Lemma unwrap_val cs : unwrap (val <$> cs) = cs.
Proof. induction cs as [|c cs IH]; [done|]. rewrite fmap_cons. simpl. by f_equal. Qed.

(** Each record is either mapped or warned about, not both. *)
Lemma mapped_or_warned (cs : list ICluster) :
  (length (mjoin ((fun c => warningsOf (val c)) <$> cs))
   + length (mappedEntities (val <$> cs)) = length cs)%nat.
Proof.
  induction cs as [|c cs IH]; [done|].
  rewrite !fmap_cons, mappedEntities_cons. cbn [mjoin list_join].
  rewrite length_app. cbn [length].
  destruct (truthy (name c) && truthy (selfLink c) && truthy (endpoint c)) eqn:Hc.
  - apply andb_true_iff in Hc as [Hc He]. apply andb_true_iff in Hc as [Hn Hs].
    destruct (mappedEntity_is_Some c Hn Hs He) as [[e ->] ->].
    cbn [length]. rewrite Nat.add_succ_r. exact (f_equal S IH).
  - destruct (mappedEntity_None c Hc) as [-> [msg ->]]. exact (f_equal S IH).
Qed.

(** The trace of a cycle whose list calls are all fulfilled, in full. *)
Lemma refresh_fulfilled_trace st conn :
  connection (this st) = Some conn ->
  Forall (listFulfilled st) (gkeParents (this st)) ->
  refresh st
  = (applyMutation conn (cycle st) (full (entitiesOfParents st)),
     addTrace st
       ([Log info "Discovering GKE clusters" None]
        ++ (ListClustersRequest <$> gkeParents (this st))
        ++ mjoin ((fun c => warningsOf (val c))
                    <$> unwrap (concat (recordsOfParent st <$> gkeParents (this st))))
        ++ [Log info
              ("Ingesting GKE clusters ["
               +:+ join ", "
                     ((fun r => entityName (metadata (entity r)))
                        <$> entitiesOfParents st)
               +:+ "]") None;
            ApplyMutationCall (full (entitiesOfParents st))])).
Proof.
  intros Hconn Hall.
  destruct (fulfilled_parents st _ Hall) as [Hnone Hvalues].
  pose proof (resources_of_parents st (gkeParents (this st))) as Hres.
  unfold refresh. unfold bind at 1. unfold getThis at 1.
  rewrite Hconn. cbn [isSome negb].
  unfold bind at 1. unfold logger_info at 1. rewrite emit_run.
  unfold bind at 1. unfold tryCatch at 1. unfold bind at 1.
  rewrite getClusters_run.
  cbn [this addTrace cycle].
  change (parentPromise (addTrace st ?evs)) with (parentPromise st).
  unfold Promise_all. rewrite Hnone. cbn [resolved result].
  rewrite Hvalues. unfold ret at 1.
  rewrite unwrap_concat_filter. unfold bind at 1.
  rewrite mapM_clusterToResource, omap_filter_defined.
  rewrite <- unwrap_concat_filter, Hres.
  fold (entitiesOfParents st).
  unfold bind at 1. unfold logger_info. rewrite emit_run.
  rewrite (callApplyMutation_run _ conn) by exact Hconn.
  rewrite !addTrace_app. cbn [cycle addTrace].
  by rewrite <- !app_assoc.
Qed.

Lemma allFulfilled_true st :
  allFulfilled st = true <-> Forall (listFulfilled st) (gkeParents (this st)).
Proof.
  unfold allFulfilled, listFulfilled.
  induction (gkeParents (this st)) as [|p ps IH]; [by split|].
  cbn [forallb]. rewrite andb_true_iff, IH. split.
  - intros [Hp Hps]. constructor; [|done].
    destruct (result _) as [r|]; [by exists r | discriminate].
  - intros H. inversion H as [|? ? [r Hr] Hps]; subst.
    by rewrite Hr.
Qed.

Lemma allFulfilled_false st :
  allFulfilled st = false ->
  exists t e, firstRejection (parentPromise st <$> gkeParents (this st)) = Some (t, e).
Proof.
  intros H.
  destruct (firstRejection _) as [[t e]|] eqn:Hrej; [by eauto|].
  apply firstRejection_None_inv, allFulfilled_true in Hrej. congruence.
Qed.

Lemma cycleSubmission_ext st st' :
  this st = this st' -> cycle st = cycle st' ->
  cycleSubmission st = cycleSubmission st'.
Proof.
  destruct st, st'. cbn [this cycle]. intros -> ->. reflexivity.
Qed.

(** What one connected cycle adds to the trace: a request per parent, and
    the snapshot when every list call is fulfilled. *)
Lemma refresh_connected st conn :
  connection (this st) = Some conn ->
  exists evs,
    (refresh st).2 = addTrace st evs
    /\ sinkCalls evs = cycleSubmission st
    /\ apiCalls evs = gkeParents (this st).
Proof.
  intros Hconn. unfold cycleSubmission.
  destruct (allFulfilled st) eqn:Hall.
  - apply allFulfilled_true in Hall.
    rewrite (refresh_fulfilled_trace st conn Hconn Hall).
    eexists. split; [reflexivity|].
    pose proof (warnings_all
      (unwrap (concat (recordsOfParent st <$> gkeParents (this st))))) as Hws.
    rewrite !sinkCalls_app, !apiCalls_app, sinkCalls_requests, apiCalls_requests.
    rewrite (sinkCalls_warnings _ Hws), (apiCalls_warnings _ Hws).
    split; [done|]. simpl. by rewrite app_nil_r.
  - destruct (allFulfilled_false st Hall) as (t & e & Hrej).
    rewrite (refresh_rejected st conn t e Hconn Hrej).
    eexists. split; [reflexivity|].
    rewrite !sinkCalls_app, !apiCalls_app, sinkCalls_requests, apiCalls_requests.
    split; [done|]. simpl. by rewrite app_nil_r.
Qed.

Lemma scheduledTask_connected st conn :
  connection (this st) = Some conn ->
  exists evs,
    scheduledTask st = (Return tt, addTrace st evs)
    /\ sinkCalls evs = cycleSubmission st
    /\ apiCalls evs = gkeParents (this st).
Proof.
  intros Hconn.
  destruct (refresh_connected st conn Hconn) as (evs & Hevs & Hsink & Hapi).
  unfold scheduledTask, tryCatch.
  destruct (refresh st) as [[[]|e] st']; cbn [snd] in Hevs; subst st'.
  - by exists evs.
  - unfold logger_error_object. rewrite emit_run, addTrace_app.
    exists (evs ++ [LogObject error e]). split; [done|].
    rewrite sinkCalls_app, apiCalls_app, Hsink, Hapi. simpl.
    by rewrite !app_nil_r.
Qed.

○ ○ ○ ○ ○ ○ ○

# [Assignment]
Nothing in the records may be dropped; reproduce them exactly.

# [Solution below]
Lemma unwrap_val cs : unwrap (val <$> cs) = cs.
Proof. induction cs as [|c cs IH]; [done|]. rewrite fmap_cons. simpl. by f_equal. Qed.

(** Each record is either mapped or warned about, not both. *)
Lemma mapped_or_warned (cs : list ICluster) :
  (length (mjoin ((fun c => warningsOf (val c)) <$> cs))
   + length (mappedEntities (val <$> cs)) = length cs)%nat.
Proof.
  induction cs as [|c cs IH]; [done|].
  rewrite !fmap_cons, mappedEntities_cons. cbn [mjoin list_join].
  rewrite length_app. cbn [length].
  destruct (truthy (name c) && truthy (selfLink c) && truthy (endpoint c)) eqn:Hc.
  - apply andb_true_iff in Hc as [Hc He]. apply andb_true_iff in Hc as [Hn Hs].
    destruct (mappedEntity_is_Some c Hn Hs He) as [[e ->] ->].
    cbn [length]. rewrite Nat.add_succ_r. exact (f_equal S IH).
  - destruct (mappedEntity_None c Hc) as [-> [msg ->]]. exact (f_equal S IH).
Qed.

(** The trace of a cycle whose list calls are all fulfilled, in full. *)
Lemma refresh_fulfilled_trace st conn :
  connection (this st) = Some conn ->
  Forall (listFulfilled st) (gkeParents (this st)) ->
  refresh st
  = (applyMutation conn (cycle st) (full (entitiesOfParents st)),
     addTrace st
       ([Log info "Discovering GKE clusters" None]
        ++ (ListClustersRequest <$> gkeParents (this st))
        ++ mjoin ((fun c => warningsOf (val c))
                    <$> unwrap (concat (recordsOfParent st <$> gkeParents (this st))))
        ++ [Log info
              ("Ingesting GKE clusters ["
               +:+ join ", "
                     ((fun r => entityName (metadata (entity r)))
                        <$> entitiesOfParents st)
               +:+ "]") None;
            ApplyMutationCall (full (entitiesOfParents st))])).
Proof.
  intros Hconn Hall.
  destruct (fulfilled_parents st _ Hall) as [Hnone Hvalues].
  pose proof (resources_of_parents st (gkeParents (this st))) as Hres.
  unfold refresh. unfold bind at 1. unfold getThis at 1.
  rewrite Hconn. cbn [isSome negb].
  unfold bind at 1. unfold logger_info at 1. rewrite emit_run.
  unfold bind at 1. unfold tryCatch at 1. unfold bind at 1.
  rewrite getClusters_run.
  cbn [this addTrace cycle].
  change (parentPromise (addTrace st ?evs)) with (parentPromise st).
  unfold Promise_all. rewrite Hnone. cbn [resolved result].
  rewrite Hvalues. unfold ret at 1.
  rewrite unwrap_concat_filter. unfold bind at 1.
  rewrite mapM_clusterToResource, omap_filter_defined.
  rewrite <- unwrap_concat_filter, Hres.
  fold (entitiesOfParents st).
  unfold bind at 1. unfold logger_info. rewrite emit_run.
  rewrite (callApplyMutation_run _ conn) by exact Hconn.
  rewrite !addTrace_app. cbn [cycle addTrace].
  by rewrite <- !app_assoc.
Qed.

Lemma allFulfilled_true st :
  allFulfilled st = true <-> Forall (listFulfilled st) (gkeParents (this st)).
Proof.
  unfold allFulfilled, listFulfilled.
  induction (gkeParents (this st)) as [|p ps IH]; [by split|].
  cbn [forallb]. rewrite andb_true_iff, IH. split.
  - intros [Hp Hps]. constructor; [|done].
    destruct (result _) as [r|]; [by exists r | discriminate].
  - intros H. inversion H as [|? ? [r Hr] Hps]; subst.
    by rewrite Hr.
Qed.

Lemma allFulfilled_false st :
  allFulfilled st = false ->
  exists t e, firstRejection (parentPromise st <$> gkeParents (this st)) = Some (t, e).
Proof.
  intros H.
  destruct (firstRejection _) as [[t e]|] eqn:Hrej; [by eauto|].
  apply firstRejection_None_inv, allFulfilled_true in Hrej. congruence.
Qed.

Lemma cycleSubmission_ext st st' :
  this st = this st' -> cycle st = cycle st' ->
  cycleSubmission st = cycleSubmission st'.
Proof.
  destruct st, st'. cbn [this cycle]. intros -> ->. reflexivity.
Qed.

(** What one connected cycle adds to the trace: a request per parent, and
    the snapshot when every list call is fulfilled. *)
Lemma refresh_connected st conn :
  connection (this st) = Some conn ->
  exists evs,
    (refresh st).2 = addTrace st evs
    /\ sinkCalls evs = cycleSubmission st
    /\ apiCalls evs = gkeParents (this st).
Proof.
  intros Hconn. unfold cycleSubmission.
  destruct (allFulfilled st) eqn:Hall.
  - apply allFulfilled_true in Hall.
    rewrite (refresh_fulfilled_trace st conn Hconn Hall).
    eexists. split; [reflexivity|].
    pose proof (warnings_all
      (unwrap (concat (recordsOfParent st <$> gkeParents (this st))))) as Hws.
    rewrite !sinkCalls_app, !apiCalls_app, sinkCalls_requests, apiCalls_requests.
    rewrite (sinkCalls_warnings _ Hws), (apiCalls_warnings _ Hws).
    split; [done|]. simpl. by rewrite app_nil_r.
  - destruct (allFulfilled_false st Hall) as (t & e & Hrej).
    rewrite (refresh_rejected st conn t e Hconn Hrej).
    eexists. split; [reflexivity|].
    rewrite !sinkCalls_app, !apiCalls_app, sinkCalls_requests, apiCalls_requests.
    split; [done|]. simpl. by rewrite app_nil_r.
Qed.

Lemma scheduledTask_connected st conn :
  connection (this st) = Some conn ->
  exists evs,
    scheduledTask st = (Return tt, addTrace st evs)
    /\ sinkCalls evs = cycleSubmission st
    /\ apiCalls evs = gkeParents (this st).
Proof.
  intros Hconn.
  destruct (refresh_connected st conn Hconn) as (evs & Hevs & Hsink & Hapi).
  unfold scheduledTask, tryCatch.
  destruct (refresh st) as [[[]|e] st']; cbn [snd] in Hevs; subst st'.
  - by exists evs.
  - unfold logger_error_object. rewrite emit_run, addTrace_app.
    exists (evs ++ [LogObject error e]). split; [done|].
    rewrite sinkCalls_app, apiCalls_app, Hsink, Hapi. simpl.
    by rewrite !app_nil_r.
Qed.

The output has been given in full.